Sędzia Oscar Magi orzekł uniewinnienie trzech innych Amerykanów, wskazując na ich immunitet dyplomatyczny. Nie został też skazany były szef włoskiego wywiadu wojskowego SISMI Nicolo Pollari ani jego zastępca. Sędzia wskazał, że w ich przypadku państwo włoskie odmówiło ujawnienia materiału dowodowego, twierdząc, że chodziło o informacje tajne.
Funkcjonariusze CIA byli sądzeni zaocznie, gdyż nie doszło do porozumienia między stroną amerykańską a włoską w sprawie ich przekazania. Od początku wiadomo było, że Amerykanie nie wezmą udziału w procesie, gdyż USA uznały tajną operację uprowadzenia Egipcjanina za element wojny z terroryzmem.
Trwający prawie trzy lata proces w Mediolanie to pierwszy sądowy finał budzącej liczne kontrowersje polityki władz USA, dopuszczającej uprowadzanie osób podejrzanych o terroryzm i przewożenie ich na przesłuchania do innych krajów, także tych, w których stosuje się tortury (ang. extraordinary renditions, media używają też terminu "tajne loty CIA").
Egipski imam Hassan Mustafa Osama Nasr, znany jako Abu Omar, został porwany w lutym 2003 roku w czasie błyskawicznej operacji CIA, przeprowadzonej w biały dzień koło meczetu w Mediolanie. Został następnie przewieziony do amerykańskiej bazy wojskowej w Aviano na północy Włoch, gdzie - jak twierdzi - był torturowany i przesłuchiwany w ramach dochodzenia w sprawie powiązań z międzynarodowym terroryzmem islamskim.

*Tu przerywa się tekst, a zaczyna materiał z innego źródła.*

Record simulates (m : mutex_state) (s : jwks_state) : Prop := {
  sim_heap : st_heap s = mx_heap m;
  sim_fetchMu : st_owner s = mx_fetchMu m;
  sim_calls : st_calls s = view <$> mx_calls m;
  sim_mu : match mx_mu m with
           | None => same_store m s ∧ ∀ t q, mx_calls m !! t = Some q → ¬ inside q
           | Some t => (∃ q, mx_calls m !! t = Some q ∧ midway q m s) ∧ ∀ t' q, mx_calls m !! t' = Some q → inside q → t' = t
           end;
}.

Lemma sim_init store h c : simulates (mutex_init store h c) (jwks_init store h c).
Proof. split; cbn; [done|done|by rewrite fmap_empty|]. split; [done|]. intros t q. by rewrite lookup_empty. Qed.

Lemma sim_call m s t q : simulates m s → mx_calls m !! t = Some q → st_calls s !! t = Some (view q).
Proof. intros Hsim Ht. by rewrite (sim_calls _ _ Hsim), lookup_fmap, Ht. Qed.

Lemma midway_inside q m s : midway q m s → inside q.
Proof. by destruct q. Qed.

Lemma sim_holder m s t q : simulates m s → mx_calls m !! t = Some q → inside q → mx_mu m = Some t ∧ midway q m s.
Proof.
  intros Hsim Ht Hq. pose proof (sim_mu _ _ Hsim) as Hmu. destruct (mx_mu m) as [t'|]; [|by destruct (proj2 Hmu t q Ht)].
  destruct Hmu as [(q' & Hq' & Hmid) Hu]. pose proof (Hu t q Ht Hq) as ->. by simplify_eq.
Qed.

(** The call that has [mu] goes on within its section. *)
Lemma sim_inside m s m' s' t q q' : simulates m s → mx_calls m !! t = Some q → inside q →
  mx_heap m' = mx_heap m → mx_fetchMu m' = mx_fetchMu m → mx_mu m' = mx_mu m → mx_calls m' = <[t := q']> (mx_calls m) →
  st_heap s' = st_heap s → st_owner s' = st_owner s → st_calls s' = <[t := view q']> (st_calls s) → midway q' m' s' → simulates m' s'.
Proof.
  intros Hsim Ht Hq E1 E2 E3 E4 F1 F2 F3 Hmid. destruct (sim_holder _ _ _ _ Hsim Ht Hq) as [Hmu _]. pose proof Hsim as [S1 S2 S3 S4].
  split; [by rewrite F1, E1|by rewrite F2, E2|by rewrite F3, E4, fmap_insert, S3|]. rewrite E3, Hmu in *. split.
  - exists q'. by rewrite E4, lookup_insert_eq.
  - intros t' q1. rewrite E4. destruct (decide (t' = t)) as [->|Hn]; [done|]. rewrite lookup_insert_ne by done. apply S4.
Qed.

(** A call goes on outside [mu]: what the sections of other calls see does not change. *)
Lemma sim_outside m s m' s' t p : simulates m s → (∀ q, mx_calls m !! t = Some q → ¬ inside q) →
  mx_store m' = mx_store m → mx_clock m' = mx_clock m → mx_mu m' = mx_mu m → mx_calls m' = <[t := At p]> (mx_calls m) →
  st_store s' = st_store s → st_clock s' = st_clock s → st_calls s' = <[t := p]> (st_calls s) →
  st_heap s' = mx_heap m' → st_owner s' = mx_fetchMu m' → simulates m' s'.
Proof.
  intros [S1 S2 S3 S4] Ht E1 E2 E3 E4 F1 F2 F3 F4 F5. split; [done|done|by rewrite F3, E4, fmap_insert, S3|]. rewrite E3.
  destruct (mx_mu m) as [t0|].
  - destruct S4 as [(q & Hq & Hmid) Hu]. assert (t0 ≠ t) as Hne by (intros ->; by apply (Ht q Hq), (midway_inside _ _ _ Hmid)). split.
    + exists q. rewrite E4, lookup_insert_ne by done. split; [done|]. unfold midway, same_store in *. by rewrite E1, E2, F1, F2.
    + intros t' q'. rewrite E4. destruct (decide (t' = t)) as [->|Hn]; [by rewrite lookup_insert_eq; intros [= <-]|]. rewrite lookup_insert_ne by done. apply Hu.
  - destruct S4 as [Hs Hu]. split; [unfold same_store in *; by rewrite E1, E2, F1, F2|]. intros t' q'. rewrite E4.
    destruct (decide (t' = t)) as [->|Hn]; [by rewrite lookup_insert_eq; intros [= <-] []|]. rewrite lookup_insert_ne by done. apply Hu.
Qed.

Lemma sim_lock m s t p : simulates m s → mx_calls m !! t = Some (At p) → critical p = true → mx_mu m = None →
  simulates (mx_goto t (Enter p) (mu_of (Some t) m)) s.
Proof.
  intros [S1 S2 S3 S4] Ht Hp Hmu. rewrite Hmu in S4. destruct S4 as [Hs Hu]. split; cbn; [done|done| |].
  - rewrite S3, fmap_insert. symmetry. apply insert_id. by rewrite lookup_fmap, Ht.
  - split; [exists (Enter p); by rewrite lookup_insert_eq|]. intros t' q. destruct (decide (t' = t)) as [->|Hn]; [done|].
    rewrite lookup_insert_ne by done. intros Hq Hi. by destruct (Hu _ _ Hq).
Qed.

Lemma sim_unlock m s t p : simulates m s → mx_calls m !! t = Some (Leave p) → simulates (mx_goto t (At p) (mu_of None m)) s.
Proof.
  intros Hsim Ht. destruct (sim_holder _ _ _ _ Hsim Ht I) as [Hmu Hmid]. pose proof Hsim as [S1 S2 S3 S4]. rewrite Hmu in S4.
  split; cbn; [done|done| |].
  - rewrite S3, fmap_insert. symmetry. apply insert_id. by rewrite lookup_fmap, Ht.
  - split; [exact Hmid|]. intros t' q. destruct (decide (t' = t)) as [->|Hn]; [by rewrite lookup_insert_eq; intros [= <-] []|].
    rewrite lookup_insert_ne by done. intros Hq Hi. by destruct (proj2 S4 _ _ Hq Hi).
Qed.

(** Time passes, unless a call has read the clock and not yet come to its last access. *)
Lemma sim_tick m s c : simulates m s → (mx_clock m <= c)%Z → ∃ s', rtc jwks_step s s' ∧ simulates (mx_at c m) s'.
Proof.
  intros [S1 S2 S3 S4] Hc. destruct (mx_mu m) as [t|] eqn:Hmu.
  - destruct S4 as [(q & Hq & Hmid) Hu]. destruct q as [p|p|p now|k ks|p]; [done|..].
    2: { exists s. split; [apply rtc_refl|]. split; [done..|]. cbn. rewrite Hmu. split; [|done]. exists (Read p now). destruct Hmid as (? & ? & ? & ?).
         split; [done|]. split_and!; try done. cbn. lia. }
    1: destruct Hmid as [Hp [Hst Hnow]].
    2,3: destruct Hmid as [Hst Hnow].
    all: exists (at_clock c s); (split; [apply rtc_once, js_tick; by rewrite Hnow|]); (split; [done..|]); cbn; rewrite Hmu; (split; [|done]); eexists; split; [exact Hq|]; by split_and!.
  - destruct S4 as [[Hst Hnow] Hu]. exists (at_clock c s). split; [apply rtc_once, js_tick; by rewrite Hnow|]. split; [done..|]. cbn. rewrite Hmu. by split_and!.
Qed.

(** The last access of a section that has read the clock is the step of [jwks_step], at the
    time that was read; then time goes on. *)
Lemma sim_read m s t p now q store : simulates m s → mx_calls m !! t = Some (Read p now) →
  (st_clock s = now → jwks_step s (goto t q (with_store store s)) ∨ (∃ l, jwks_step s
     {| st_store := store; st_heap := st_heap s; st_clock := st_clock s; st_owner := st_owner s; st_calls := <[t := q]> (st_calls s);
        st_attempts := l; st_responses := st_responses s |})) →
  ∃ s', rtc jwks_step s s' ∧ simulates (mx_goto t (Leave q) (mx_write store m)) s'.
Proof.
  intros Hsim Ht Hstep. destruct (sim_holder _ _ _ _ Hsim Ht I) as [_ (_ & Hst & Hnow & Hle)].
  assert (∃ s1, jwks_step s s1 ∧ st_store s1 = store ∧ st_heap s1 = st_heap s ∧ st_clock s1 = st_clock s ∧ st_owner s1 = st_owner s ∧
    st_calls s1 = <[t := q]> (st_calls s)) as (s1 & Hs1 & G1 & G2 & G3 & G4 & G5).
  { destruct (Hstep Hnow) as [Hs|[l Hs]]; (eexists; split; [exact Hs|by split_and!]). }
  exists (at_clock (mx_clock m) s1). split.
  - eapply rtc_l; [exact Hs1|]. apply rtc_once. apply js_tick. by rewrite G3, Hnow.
  - eapply (sim_inside m s _ _ t); [done|exact Ht|done|done..|exact G2|exact G4|exact G5|]. by split.
Qed.

Lemma with_store_same s : with_store (st_store s) s = s.
Proof. by destruct s. Qed.
Lemma mx_write_same m : mx_write (mx_store m) m = m.
Proof. by destruct m. Qed.

(** A section that looks an identifier up writes nothing. *)
Lemma sim_lookup m s t p now kid done fetch : simulates m s → mx_calls m !! t = Some (Read p now) →
  jwks_step s (goto t (after_lookup (lookup_kid (st_heap s) (st_store s) (st_clock s) kid) done fetch) s) →
  ∃ s', rtc jwks_step s s' ∧ simulates (mx_goto t (Leave (after_lookup (lookup_kid (mx_heap m) (mx_store m) now kid) done fetch)) m) s'.
Proof.
  intros Hsim Ht Hstep. destruct (sim_holder _ _ _ _ Hsim Ht I) as [_ (_ & Hst & Hnow & _)].
  pose proof (sim_read m s t p now (after_lookup (lookup_kid (mx_heap m) (mx_store m) now kid) done fetch) (mx_store m) Hsim Ht) as Hr.
  rewrite mx_write_same in Hr. apply Hr. intros _. left. rewrite <- Hst, with_store_same, <- (sim_heap _ _ Hsim), <- Hnow. exact Hstep.
Qed.

Lemma sim_step m m' s : mutex_step m m' → simulates m s → ∃ s', rtc jwks_step s s' ∧ simulates m' s'.
Proof.
  intros Hs Hsim. pose proof Hsim as [S1 S2 S3 S4].
  assert (∀ t q, mx_calls m !! t = Some q → st_calls s !! t = Some (view q)) as Hcall by (intros; by eapply sim_call).
  destruct Hs as [c Hc|t i k Ht|t p Ht Hp Hmu|t i k b store Ht Hk|t p Ht Hp|t k now Ht|t k now Ht|t k now Ht|t k ks Ht|t k ks Ht|t k now Ht|t p Ht|t k Ht Ho|t k o r h Ht Hf|t r Ht].
  - by apply sim_tick.
  - exists (goto t (PCall i k) s). split.
    + apply rtc_once, js_spawn. by rewrite S3, lookup_fmap, Ht.
    + eapply (sim_outside m s); try done; by intros q; rewrite Ht.
  - exists s. split; [apply rtc_refl|by apply sim_lock].
  - destruct (sim_holder _ _ _ _ Hsim Ht I) as [_ (_ & Hst & Hnow)]. eexists. split.
    + apply rtc_once. eapply js_issuer; [by apply (Hcall _ _ Ht)|by rewrite Hst].
    + eapply (sim_inside m s); [done|exact Ht|done..|]. by split.
  - destruct (sim_holder _ _ _ _ Hsim Ht I) as [_ (_ & Hst & Hnow)]. exists s. split; [apply rtc_refl|].
    eapply (sim_inside m s); [done|exact Ht|done..| |]; cbn.
    + symmetry. apply insert_id. by apply (Hcall _ _ Ht).
    + by split_and!.
  - eapply sim_lookup; [done|exact Ht|]. apply js_lookup. by apply (Hcall _ _ Ht).
  - eapply sim_lookup; [done|exact Ht|]. apply js_recheck. by apply (Hcall _ _ Ht).
  - destruct (sim_holder _ _ _ _ Hsim Ht I) as [_ (_ & Hst & _)]. eapply sim_read; [done|exact Ht|]. intros Hnow. right.
    exists (st_clock s :: st_attempts s). rewrite <- Hst, <- Hnow. apply js_attempt. by apply (Hcall _ _ Ht).
  - destruct (sim_holder _ _ _ _ Hsim Ht I) as [_ (_ & Hst & Hnow)]. exists s. split; [apply rtc_refl|].
    eapply (sim_inside m s); [done|exact Ht|done..| |]; cbn.
    + symmetry. apply insert_id. by apply (Hcall _ _ Ht).
    + by rewrite Hst.
  - destruct (sim_holder _ _ _ _ Hsim Ht I) as [_ [Hst Hnow]]. eexists. split.
    + apply rtc_once. eapply js_install. by apply (Hcall _ _ Ht).
    + eapply (sim_inside m s); [done|exact Ht|done..|]. split; [|done]. cbn. by rewrite Hst, Hnow.
  - eapply sim_lookup; [done|exact Ht|]. apply js_final. by apply (Hcall _ _ Ht).
  - exists s. split; [apply rtc_refl|by apply sim_unlock].
  - eexists. split; [apply rtc_once; eapply js_lock; [by apply (Hcall _ _ Ht)|by rewrite S2]|].
    eapply (sim_outside m s); try done; intros q Hq Hi; by simplify_eq.
  - eexists. split; [apply rtc_once; eapply js_fetch; [by apply (Hcall _ _ Ht)|by rewrite S1]|].
    eapply (sim_outside m s); try done; intros q Hq Hi; by simplify_eq.
  - eexists. split; [apply rtc_once; eapply js_unlock; by apply (Hcall _ _ Ht)|].
    eapply (sim_outside m s); try done; intros q Hq Hi; by simplify_eq.
Qed.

Na wolność wyszedł cztery lata temu. Zapowiedział, że będzie domagać się wielomilionowego odszkodowania od władz Włoch za uprowadzenie, o którym – jak twierdził – musiał wiedzieć Silvio Berlusconi, który stał wtedy na czele rządu. Włoskie media ujawniły w ostatnich latach wiele dowodów na udział włoskiego wywiadu w operacji porwania Abu Omara.